An up to 10,000-fold resistance against the biocontrol agent Cydia pomonella granulovirus (CpGV) was observed in field populations of codling moth, C. pomonella, in Europe. Following different experimental approaches, a modified peritrophic membrane, a modified midgut receptor, or a change of the innate immune response could be excluded as possible resistance mechanisms. When CpGV replication was traced by quantitative PCR in different tissues of susceptible and resistant insects after oral and intra-hemocoelic infection, no virus replication could be detected in any of the tissues of resistant insects, suggesting a systemic block prior to viral DNA replication. This conclusion was corroborated by fluorescence microscopy using a modified CpGV (bacCpGV(hsp-eGFP)) carrying enhanced green fluorescent gene (eGFP), which showed that infection in resistant insects did not spread. In conclusion, the different lines of evidence indicate that CpGV can enter but not replicate in the cells of resistant codling moth larvae.

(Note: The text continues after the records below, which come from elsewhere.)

(** A proxy reads the blobs of its members from its own store.  When a
    hosted member keeps its blobs in another store than the proxy, a path that
    the member serves is found by a HEAD of the proxy, but a GET of the proxy
    looks for the blob in the wrong store and answers that the path does not
    exist. *)
Theorem proxy_get_other_store (ctx : RepoContext) (config c : RepoConfig) (member : string) (wm : option string)
    (path : string) (r : ArtifactRecord) (data : bytes) w :
  rc_kind config = Proxy [member] wm → repo_of (w_kv w) member = Ok (Some c) → rc_kind c = Hosted →
  old_of (w_kv w) (artifact_key (rc_name c) path) = inr (Some r) →
  w_blobs w !! (rc_store c, default "" (ar_blob_id r)) = Some data →
  w_blobs w !! (rx_blobs ctx, default "" (ar_blob_id r)) = None →
  let own := mkRepoContext (rc_store c) (rx_full ctx) (rx_claim ctx) (rx_fuel ctx) in
  (∃ w', run (raw_get (make_raw_repo own c) path) w = (Some (Ok (Some (mkArtifactContent (Reader data) r))), w')) ∧
  (∃ w', run (raw_head (make_raw_repo ctx config) path) w = (Some (Ok (Some r)), w')) ∧
  (∃ w', run (raw_get (make_raw_repo ctx config) path) w = (Some (Ok None), w')).
Proof.
  intros Hk Hm Hc Hold Hdata Hnone own.
  assert (∀ (x : RepoContext) (o : result (option ArtifactContent)),
    match w_blobs w !! (rx_blobs x, default "" (ar_blob_id r)) with
    | Some d => o = Ok (Some (mkArtifactContent (Reader d) r))
    | None => o = Err (DataIntegrity ("blob missing for hash " +:+ default "" (ar_blob_id r)))
    end → ∃ w', run (hosted_get (rx_full x) (mkHostedRepo (rc_name c) (rx_blobs x) (rc_store c)
      (display_format (repo_format c))) path) w = (Some o, w')) as Hget.
  { intros x o Ho. unfold hosted_get. rewrite run_bind_ok, run_get_artifact. cbn [hr_name]. rewrite Hold.
    rewrite run_bind. change (run (call ENow) w) with (Some (w_now w), w). cbv beta iota.
    assert (∀ w1, w_blobs w1 = w_blobs w → run (open_artifact_blob (rx_blobs x) r) w1 =
      (Some (match w_blobs w !! (rx_blobs x, default "" (ar_blob_id r)) with
             | Some d => Ok (mkArtifactContent (Reader d) r)
             | None => Err (DataIntegrity ("blob missing for hash " +:+ default "" (ar_blob_id r)))
             end), w1)) as Hopen.
    { intros w1 Hw1. unfold open_artifact_blob. rewrite run_bind_ok. cbn [run blob call handle blob_step]. rewrite Hw1.
      by destruct (w_blobs w !! (rx_blobs x, default "" (ar_blob_id r))). }
    rewrite run_bind. unfold touch.
    destruct (rx_full x); cbn [run call handle]; rewrite run_bind_ok, Hopen by done;
      revert Ho; destruct (w_blobs w !! (rx_blobs x, default "" (ar_blob_id r))); intros ->; by eexists. }
  unfold make_raw_repo, PROXY_FUEL. split_and!.
  - rewrite (leaf_repo_any _ own c) by (intros ms m'; by rewrite Hc). unfold leaf_repo. cbn [make_raw_repo_with_depth].
    rewrite Hc. apply (Hget own). cbn [rx_blobs own]. by rewrite Hdata.
  - cbn [make_raw_repo_with_depth]. rewrite Hk. cbn [proxy_raw raw_head]. unfold proxy_head.
    cbn [px_depth px_members try_members]. rewrite decide_False by done. rewrite run_bind_ok, run_get_repo, Hm, Hc, run_bind.
    cbn [raw_head hosted_raw]. unfold hosted_head. rewrite run_get_artifact. cbn [hr_name]. rewrite Hold. by eexists.
  - cbn [make_raw_repo_with_depth]. rewrite Hk. cbn [proxy_raw raw_get]. unfold proxy_get.
    cbn [px_depth px_members try_members]. rewrite decide_False by done. rewrite run_bind_ok, run_get_repo, Hm, Hc, run_bind.
    cbn [raw_get hosted_raw].
    destruct (Hget ctx (Err (DataIntegrity ("blob missing for hash " +:+ default "" (ar_blob_id r))))) as [w' Hr].
    { by rewrite Hnone. }
    rewrite Hr. by eexists.
Qed.
End stores.

(** ** Witnesses *)

(** "p2" has the members "p1" and itself; "p1" has the hosted "r". *)
Definition toy_ctx : RepoContext := mkRepoContext "s" false (λ _, Leader) 20.
Definition toy_p2 : RepoConfig := toy_repo "p2" (Proxy ["p1"; "p2"] None) false.

Lemma toy_readable : let _ := toy_rc_serde in configs_readable (w_kv toy_repo_world).
Proof.
  intros ? name. unfold repo_of. destruct (w_kv toy_repo_world !! repo_key name) as [ [b v]|] eqn:Hk; [|by eexists].
  assert (map_Forall (λ (k : string * string * string) (x : bytes * Z),
    k.1.1 = TABLE_REPOS → x.1 ∈ ["0"; "1"; "2"]) (w_kv toy_repo_world)) as Hall by by_decide.
  pose proof (Hall _ _ Hk eq_refl) as Hb. cbn in Hb.
  repeat (apply elem_of_cons in Hb as [->|Hb]; [eexists; reflexivity|]). by apply elem_of_nil in Hb.
Qed.

Lemma proxy_first_hit_witness :
  let _ := toy_blake3 in let _ := toy_ar_serde in let _ := toy_te_serde in let _ := toy_br_serde in
  let _ := toy_rc_serde in let _ := toy_unicode in let _ := toy_base64 in let _ := toy_upstream in let _ := toy_uuid in
  let w := set_blobs {[("s", "blob") := "data"]} toy_repo_world in
  let content := mkArtifactContent (Reader "data") (toy_artifact "b" 4) in
  (∃ w', run (raw_head (make_raw_repo toy_ctx toy_p2) "b") w = (Some (Ok (Some (toy_artifact "b" 4))), w') ∧
    first_hit (λ c, raw_head (leaf_repo toy_ctx c) "b") (leaves PROXY_FUEL (w_kv w) toy_p2 0) w (Some (toy_artifact "b" 4)) w') ∧
  ∃ w', run (raw_get (make_raw_repo toy_ctx toy_p2) "b") w = (Some (Ok (Some content)), w') ∧
    first_hit (λ c, raw_get (leaf_repo toy_ctx c) "b") (leaves PROXY_FUEL (w_kv w) toy_p2 0) w (Some content) w'.
Proof.
  intros ? ? ? ? ? ? ? ? ? w content.
  destruct (@proxy_first_hit toy_blake3 toy_ar_serde toy_te_serde toy_rc_serde toy_unicode toy_base64
    toy_upstream toy_uuid toy_ctx toy_p2 ["p1"; "p2"] None "b" w) as [ (o & w' & Hr & _ & Hhit) Hget];
    [reflexivity|exact toy_readable|].
  destruct Hget as (o2 & w2 & Hr2 & _ & Hhit2); [discriminate|]. split.
  - pose proof (f_equal fst Hr) as Ho. vm_compute in Ho. injection Ho as Ho. subst o.
    exists w'. split; [exact Hr|exact Hhit].
  - pose proof (f_equal fst Hr2) as Ho. vm_compute in Ho. injection Ho as Ho. subst o2.
    exists w2. split; [exact Hr2|exact Hhit2].
Defined.

Lemma proxy_listing_merges_witness :
  let _ := toy_blake3 in let _ := toy_ar_serde in let _ := toy_unicode in let _ := toy_base64 in let _ := toy_uuid in
  run (paginated_merge (mkProxyRepo "p" ["r"; "r"] toy_ctx 0) (mkPagination None 0 2) (MList "a/")) toy_world =
    (Some (Ok (mkPaginatedResult [("a/x", toy_artifact "a/x" 1); ("a/y", toy_artifact "a/y" 2)] (Some "a/y"))), toy_world).
Proof.
  intros ? ? ? ? ?.
  pose (l := [("a/x", toy_artifact "a/x" 1); ("a/y", toy_artifact "a/y" 2); ("a/z", toy_artifact "a/z" 3)]).
  assert (@member_lists toy_blake3 toy_ar_serde toy_unicode 20 (MList "a/") (w_kv toy_world) "r" l) as Hl.
  { split; [exact toy_placed|]. split; [by_decide|]. vm_compute. reflexivity. }
  etransitivity.
  - apply (@proxy_listing_merges toy_blake3 toy_ar_serde toy_unicode toy_base64 toy_uuid
      (mkProxyRepo "p" ["r"; "r"] toy_ctx 0) (mkPagination None 0 2) (MList "a/") [l; l] toy_world).
    + discriminate.
    + reflexivity.
    + repeat (constructor; [exact Hl|]). constructor.
  - apply (f_equal (λ x, (Some (Ok x), toy_world))). vm_compute. reflexivity.
Defined.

Sex linkage of CpGV resistance in a heterogeneous field strain of the codling moth Cydia pomonella (L.).

The occurrence of codling moth populations in European apple orchards that were not controlled by Cydia pomonella granulovirus (CpGV) is the first reported case of field resistance against a baculovirus control agent. A monogenic dominant sex-linked mode of inheritance was previously demonstrated in single-pair crosses between a homogeneous resistant (CpRR1) and a susceptible (CpS) laboratory strain of codling moth. However, resistant field populations (CpR) are more heterogeneous in their levels of resistance, and the possibility that they could harbor different resistance genes to CpRR1 had not been directly addressed. Here we report single pair crossing experiments using a resistant codling moth strain collected from an apple orchard in the southwest of Germany. Single-pair crosses within the field strain revealed a genetic basis to the heterogeneity of CpR concerning CpGV resistance. Hybrid crosses to a susceptible laboratory strain and backcrosses of the F1 generation to the resistant CpR strain confirmed that the homogeneous CpRR1 and the heterogeneous field strain CpR share the same mode of inheritance. Thus the variable levels of CpGV resistance in field populations is likely due to frequency differences of the same resistance-conferring gene, rather than different genes, which will facilitate future efforts to monitor and manage resistance.